I'm going to try and get this out without being offensive.
I have, as of this writing, hugely internalised fatphobia. Over twenty years of sporadic abuse (even as I write that I keep looking up at the opening paragraph and cringing, but I'm trying to call a spade a spade even if it does sound a bit melodramatic) from my brothers, kids at school, friends and from myself has ingrained the notion that I'm a big heffalump and that my body is a giant slab of unwieldy pork.
As a kid, my brothers gave me shit for being a fatty long before I would ever be considered 'overweight' by whatever standard people might care to use. Having two garden rakes for siblings meant that, after my satellite dish ears got pinned back at the age of six, they had to come up with something to taunt me with, and so fatty it was. High school... well it's high school. If you don't leave with some kind of emotional trauma then you didn't do it right. By the time I was 18 I hated my body, which is a shame really because I didn't look all that bad underneath the dorky goth makeup.
Between 18 and 23 my weight ballooned until I was 140 kg. My self loathing grew in equal measure but weirdly it also seemed somehow right and fitting, because everything I'd been told was, well, now accurate. I'd alternate between getting hugely angry at myself for getting 'that way' and sinking into a black depression or even bursting into tears on occasion. Annah, my partner at the time, had to pry me out of my teeshirt with a crowbar; I almost never undressed in front of her for most of the 5 years we were together.
Soooo, most of you know the next bit, along comes the Diabeetus and suddenly it's lose weight or die/have my penis fall off. I took option B and quit the mountain dew and pies and took up occasionally regular exercise and over a few years I slimmed down. Cue success story pictures in Women's Weekly and writing the next best selling weight loss book and hanging out on the beach shirtless and tanned and having an amazing life.
...what actually happened is that all the bullshit in my head mostly stayed where it was and while I did things like sunbathe shirtless in Australia and wear singlets that, gasp, showed off all of my arms, nothing all that much changed on the inside. In fact in some ways that I'm just coming to appreciate it's almost worse because now I'm catching myself doing stupid things like checking myself in mirrors and looking down at my stomach when I'm sitting and still refusing, over my dead body in fact, to go swimming shirtless at the beach with friends.
I've told myself that I'll be happy when I've lost the 'final ten' that will put me down at a mean, lean 95 kg (there are All Blacks rugby players heavier than I currently am) and that with no gut or moobs I'll be free to prance about like a gazelle with just shorts to cover the essentials. But really that's bollocks. I can feel the fake smile I put on when Tamsyn tells me I look sexy or attractive. I get uncomfortable when people praise me over losing weight. I worry that it's never going to be enough, and in worrying I freeze up and stop taking the care of myself that the diabeetus demands.

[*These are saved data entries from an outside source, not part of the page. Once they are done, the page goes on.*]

Lemma vless_tickets_live_as_stated_witness :
  session_of (replicate 16 3) [3] (after ex_tickets (ex_before ++ ex_issue 90 3 :: ex_after) empty_state)
  /\ ss_Sessions (after ex_tickets (ex_before ++ ex_issue 90 3 :: (ex_after ++ [Tick 785])) empty_state) !! replicate 16 3 = None.
Proof.
  split.
  - eapply (vless_tickets_live_as_stated ex_tickets ex_before ex_after 0 90); [vm_compute; done|vm_compute; intuition done| |].
    + split; [apply (bool_decide_unpack _); vm_compute; done|apply (bool_decide_unpack _); vm_compute; done].
    + intros now' Hin. change (due ex_tickets 90) with 13. unfold ex_after, ex_issue in Hin.
      repeat (apply elem_of_cons in Hin as [He|Hin]; [simplify_eq; vm_compute; done|]). by apply not_elem_of_nil in Hin.
  - eapply (vless_tickets_live_as_stated ex_tickets ex_before (ex_after ++ [Tick 785]) 0 90); [vm_compute; done|vm_compute; intuition done| |].
    + split; [apply (bool_decide_unpack _); vm_compute; done|apply (bool_decide_unpack _); vm_compute; done].
    + exists 785. split; [set_solver|reflexivity].
Defined.

(** A minute in which no tick comes is not made up for: the tickets that fall due in it stay
    until others fall due, however long that takes. *)
Example missed_minute_keeps_ticket :
  is_Some (ss_Sessions (after ex_tickets [ex_issue 90 3; Tick 719; Tick 840; Tick 900; Tick 100000] empty_state) !! replicate 16 3).
Proof. vm_compute. by eexists. Qed.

As a male feminist who's blessed to have female friends smarter than myself, I can see the tie-in with the movement and fat acceptance. I'd like to think that I'm merely judging myself and not other people's weight. It could be that I'm capable of such heroic compartmentalisation, and I think in some ways that has indeed happened, but if I'm thinking less of my friends because of their body shape at even a subconscious level then I want to stop it.
What I want more than anything though is to be happy in my own skin, without having to make my skin into what I think it should look like. This is so mixed up with my health and the diabeetus and my own fucked up perceptions of what a sexy male is supposed to look like I hardly know where to start, though. Somewhere there's a balance between keeping my body functional and healthy, and accepting it for what it is. Damned if I know where that balance is, but I guess writing all this down might be some kind of start.
3 comments:
Hey --
Poke me about this when you're on? I know I'm a ladyperson but I'm going through the same thing.
Either the nostalgia vision is affecting me or I dont ever remember you being anywhere near a size which could be considered 'overweight'.
And goths are cool.
Hey man,
That was a really good post. Thanks for making it.
Some of your experience is similar to my own. I was fat enough to be "the fat kid" and got teased for that, and when I wasn't being teased I was still *feeling* like I could be teased.
I think I weigh about 105kgs now, and I feel pretty ok with my body. But the second I feel like I've put some weight on, or I see a photo of me that doesn't match with my perception of how I should look, or someone says something even slightly uncomplimentary about my body, it all comes back. There's this feeling of crushing shame, of worthlessnes, of guilt.
I think that feeling would exist no matter what I weighed, no matter what my body looked like. Being fat exists in the mind as much as in the body, I think. I could be some bronzed Adonis and still feel that fear of my own body.
Maybe I've managed to excise some of the worst of my fat-hatred when it comes to other people. Fat women for sure, I don't feel that kind of fear and disgust like I probably used to. I tend to be attracted to fat ladies more often than thin ones (which is its own complex thing).
Fat dudes not so much though. I find myself thinking all kinds of dumb shit about them, and have to consciously push those thoughts away. Maybe I'll be at peace with fat dudes when I'm at peace with myself?